# LGB 2096S



## handycam (Jan 23, 2010)

Does anyone have a schematic or an LGB service manual breakdown for an early 2096S? Mine's sound, lights, horn are all fine, but it only moves in forward direction. No reverse. When you attempt to change direction, the lights change, idle sound starts, but the unit's wheels do not move.
Any tips? Please let me know! Thank you.


----------



## Randy Stone (Jan 2, 2008)

Hi handy 

Try this website for the info you are looking for. 

http://theworldoflgb.blogspot.com/2011/01/lgb-mogul.html


----------



## krs (Feb 29, 2008)

Posted By rlvette on 07 Jun 2012 05:45 PM 
Hi handy 

Try this website for the info you are looking for. 

http://theworldoflgb.blogspot.com/2011/01/lgb-mogul.html 


I can't find an LGB 2096S on that website.

There is one here along with the parts diagram and an early user manual that includes that OBB diesel.

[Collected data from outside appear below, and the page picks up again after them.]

(* ===== verification/PropsArch.v ===== *)
(** The theorems about exception hooks and interrupts, each with a run of the model it applies
    to. *)

From S2P Require Import Prelude DList Kernel Tick SortLink Mem Pmcu Sched TickFreq ExcHook ExcRep Hwi HwiRep Demo.

(** ** Exception hooks *)

Inductive exc_op : Type :=
| RegHook (excType fn : Z)
| UnRegHook (excType fn : Z).

(** [excType] is an unsigned number. *)
Definition exc_op_ok (o : exc_op) : Prop := match o with RegHook k _ | UnRegHook k _ => 0 ≤ k end.
#[export] Instance exc_op_ok_dec o : Decision (exc_op_ok o).
Proof. destruct o; simpl; apply _. Defined.

Definition exc_call `{ExcEnv} (o : exc_op) : K Z :=
  match o with RegHook k f => LOS_RegExcHook k f | UnRegHook k f => LOS_UnRegExcHook k f end.
Definition exc_spec (o : exc_op) : (Z → list Z) → Z * (Z → list Z) :=
  match o with RegHook k f => reg_spec k f | UnRegHook k f => unreg_spec k f end.

Fixpoint exc_calls `{ExcEnv} (ops : list exc_op) : K (list Z) :=
  match ops with
  | [] => mret []
  | o :: ops => r ← exc_call o; rs ← exc_calls ops; mret (r :: rs)
  end.
Fixpoint exc_specs (ops : list exc_op) (Hs : Z → list Z) : list Z * (Z → list Z) :=
  match ops with
  | [] => ([], Hs)
  | o :: ops => let (r, Hs) := exc_spec o Hs in let (rs, Hs) := exc_specs ops Hs in (r :: rs, Hs)
  end.

Lemma wp_exc_calls `{!ExcEnv} `{!ExcEnvLaws} ops : ∀ s Hs,
  exc_ok s Hs → Forall exc_op_ok ops →
  wp (exc_calls ops) (fun rs s' => rs = (exc_specs ops Hs).1 ∧ exc_ok s' (exc_specs ops Hs).2 ∧ exc_only s s') s.
Proof.
  induction ops as [|o ops IH]; intros s Hs Hok Ho; cbn [exc_calls exc_specs].
  - wp_step. split_and!; [done|done|apply exc_only_refl].
  - apply Forall_cons in Ho as [Ho1 Ho]. wp_step.
    assert (wp (exc_call o) (exc_post s (exc_spec o Hs)) s) as Hw.
    { destruct o; simpl in *; [apply wp_LOS_RegExcHook; [done|apply hook_addr|done]|by apply wp_LOS_UnRegExcHook]. }
    eapply wp_mono; [exact Hw|]. intros r s1 (-> & Hok1 & Ho1'). wp_step.
    destruct (exc_spec o Hs) as [r Hs1]. cbn [fst snd] in *.
    eapply wp_mono; [by apply (IH s1 Hs1)|]. intros rs s2 (-> & Hok2 & Ho2). wp_step.
    destruct (exc_specs ops Hs1) as [rs Hs2]. split_and!; [done|done|by eapply exc_only_trans].
Qed.

(** C35: Registering and unregistering exception hooks, in any order, keeps a list of functions per
    type of exception: a registration puts a function in front until 16 are registered, and a
    removal takes out the one registered last of those that are equal.  An exception then calls
    exactly the hooks of its type, in the order in which they were registered. *)
Theorem exc_hooks_refine `{!ExcEnv} `{!ExcEnvLaws} ops s Hs :
  exc_ok s Hs → Forall exc_op_ok ops →
  wp (exc_calls ops) (fun rs s' => rs = (exc_specs ops Hs).1 ∧ exc_only s s' ∧
      ∀ k, 0 ≤ k < EXC_TYPE_END → OsDoExcHook k s' =
        (LOS_IntLock;; run_hooks k (reverse ((exc_specs ops Hs).2 k));; LOS_IntRestore 0) s') s.
Proof.
  intros Hok Ho. eapply wp_mono; [by apply (wp_exc_calls ops s Hs)|]. intros rs s' (-> & Hok' & Ho').
  split_and!; [done|done|]. intros k Hk. by apply OsDoExcHook_runs.
Qed.

(** Hooks that note the type of the exception. *)
#[export] Instance demo_exc : ExcEnv := {|
  addr_DoExcHook := 0x8003000;
  call_hook f k := modify (fun s => s <| userEvents := <[f := k]> (userEvents s) |>)
|}.
#[export] Instance demo_exc_laws : ExcEnvLaws.
Proof. constructor; [done|]. intros f k s u s' [= _ <-]. done. Qed.

Lemma boot_exc : exc_ok boot (fun _ => []).
Proof.
  left. split; [|done]. constructor.
  - intros k Hk. assert (k = 0 ∨ k = 1 ∨ k = 2 ∨ k = 3 ∨ k = 4 ∨ k = 5) as Hc by lia.
    destruct Hc as [->|[->|[->|[->|[->| ->]]]]]; reflexivity.
  - intros i Hi. assert (i ∈ seqZ 0 16) as Hin by (apply elem_of_seqZ; unfold LOSCFG_BASE_EXC_HOOK_LIMIT in Hi; lia).
    exists (mkExcNode 0 None). split; [|done]. clear Hi. revert i Hin. apply Forall_forall. by repeat constructor.
Qed.

Definition demo_hooks : list exc_op :=
  [RegHook 2 0x100; RegHook 2 0x200; RegHook 4 0x300; RegHook 2 0x100; UnRegHook 2 0x100; RegHook 7 0x100].

Lemma exc_hooks_refine_witness :
  wp (exc_calls demo_hooks) (fun rs s' => rs = [0; 0; 0; 0; 0; LOS_ERRNO_SYS_PTR_NULL] ∧ exc_only boot s' ∧
      ∀ k, 0 ≤ k < EXC_TYPE_END → OsDoExcHook k s' =
        (LOS_IntLock;; run_hooks k (reverse ((exc_specs demo_hooks (fun _ => [])).2 k));; LOS_IntRestore 0) s') boot ∧
  reverse ((exc_specs demo_hooks (fun _ => [])).2 EXC_PANIC) = [0x100; 0x200].
Proof.
  split; [|reflexivity]. apply (exc_hooks_refine demo_hooks boot (fun _ => []) boot_exc). by_eval.
Defined.

(** ** Interrupts *)

Inductive hwi_op : Type :=
| HwiCreate (hwiNum hwiPrio hwiHandler : Z)
| HwiDelete (hwiNum : Z).

(** The arguments are unsigned numbers. *)
Definition hwi_op_ok (o : hwi_op) : Prop :=
  match o with HwiCreate n prio _ => 0 ≤ n ∧ 0 ≤ prio | HwiDelete n => 0 ≤ n end.
#[export] Instance hwi_op_ok_dec o : Decision (hwi_op_ok o).
Proof. destruct o; simpl; apply _. Defined.





(** Handlers that note their address. *)
#[export] Instance demo_hwi : HwiEnv := {|
  addr_HalInterrupt := 0x8004000; addr_HalHwiDefaultHandler := 0x8004010; addr_HalExcNMI := 0x8004020;
  addr_HalExcHardFault := 0x8004030; addr_HalExcMemFault := 0x8004040; addr_HalExcBusFault := 0x8004050;
  addr_HalExcUsageFault := 0x8004060; addr_HalExcSvcCall := 0x8004070; addr_HalPendSV := 0x8004080;
  addr_SysTick_Handler := 0x8004090; addr_g_hwiForm := 0x20080000;
  call_handler h := modify (fun s => s <| userEvents := <[h := g_intCount s]> (userEvents s) |>)
|}.
#[export] Instance demo_hwi_laws : HwiEnvLaws.
Proof. by constructor. Qed.






(** Without [ArchInit] no interrupt can be created: every vector counts as one that is in use. *)
Lemma ArchHwiCreate_uninitialised `{!HwiEnv} s n prio h :
  (∀ i, 0 ≤ i < OS_VECTOR_CNT → g_hwiForm s !! i = Some 0) → addr_HalHwiDefaultHandler ≠ 0 →
  0 ≤ n < OS_HWI_MAX_NUM → h ≠ 0 →
  ArchHwiCreate n prio h s = Ok OS_ERRNO_HWI_ALREADY_CREATED s.
Proof.
  intros Hz Ha Hn Hh. unfold ArchHwiCreate. destruct (Z.eqb_spec h 0); [done|].
  destruct (Z.leb_spec OS_HWI_MAX_NUM n); [lia|].
  assert (get_hwiForm (n + OS_SYS_VECTOR_CNT) s = Ok 0 s) as Hget.
  { unfold get_hwiForm, gets, unwrap, mbind, M_bind. rewrite Hz; [done|]. unfold OS_VECTOR_CNT, OS_SYS_VECTOR_CNT. lia. }
  unfold mbind, M_bind. rewrite Hget. destruct (Z.eqb_spec 0 addr_HalHwiDefaultHandler); [congruence|done].
Qed.

(** The priority of an interrupt is cut to 8 bits before it is checked: 256 is taken for 0. *)
Lemma ArchIntSetPriority_truncates n s :
  0 ≤ n < OS_HWI_MAX_NUM → ArchIntSetPriority n 256 s = ArchIntSetPriority n 0 s.
Proof. done. Qed.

http://www.gbdb.info/details.php?image_id=149

Knut


----------



## mbendebba (Jan 22, 2011)

Handycam: 

do the wheels in both motor blocks move freely in both directions if you rotate them by hand? 

Mohammed
http://www.allaboutlgb.com/


----------



## Stan Cedarleaf (Jan 2, 2008)

Cam... Try this link 2096S exploded


----------



## Dan Pierce (Jan 2, 2008)

Possible motor bad, or axle gear moved and locks the axle. If converted to digital, decoder can cause this problem.


----------



## rjbord (Feb 13, 2012)

This site has a 6 page service manual - pretty good electrical diagram: http://www.lgbworld.com/service_...-1.PDF

Good luck


----------



## handycam (Jan 23, 2010)

Thanks everyone, but no luck, even with the manuals (they all must be a later version). Wheels move freely in both directions. This unit is probably the 1st generation, as it does NOT have a three-way switch underneath. The unit has a built-in momentum up to about 9volts. Forward motion- perfect, Reverse- none at all. Sound and horn- perfect in either direction. Completely puzzled!


----------



## handycam (Jan 23, 2010)

Hi Dan. I disassembled the 2096 today. It is probably the earliest version produced. What caught my attention in your post is the digital/decoder part. Nothing resembling that was found, however the 3-way switch (found on the bottom) had been removed and the IC chip (on the main circuit board) that it looks like should be connected to has been solder "bridged" between two points on one side. There is even a very, very small piece of bare wire that protrudes from the solder in that spot. Maybe a decoder was installed, then removed? 
I guess this is a project for Klauss!


----------



## handycam (Jan 23, 2010)

I disassembled the 2096 today. It is probably the earliest version produced. What caught my attention in one post is the digital/decoder part. Nothing resembling that was found, however the 3-way switch (found on the bottom) had been removed and the IC chip (on the main circuit board) that it looks like should be connected to has been solder "bridged" between two points on one side. There is even a very, very small piece of bare wire that protrudes from the solder in that spot. Maybe a decoder was installed, then removed? 
I guess this is a project for Klauss!


----------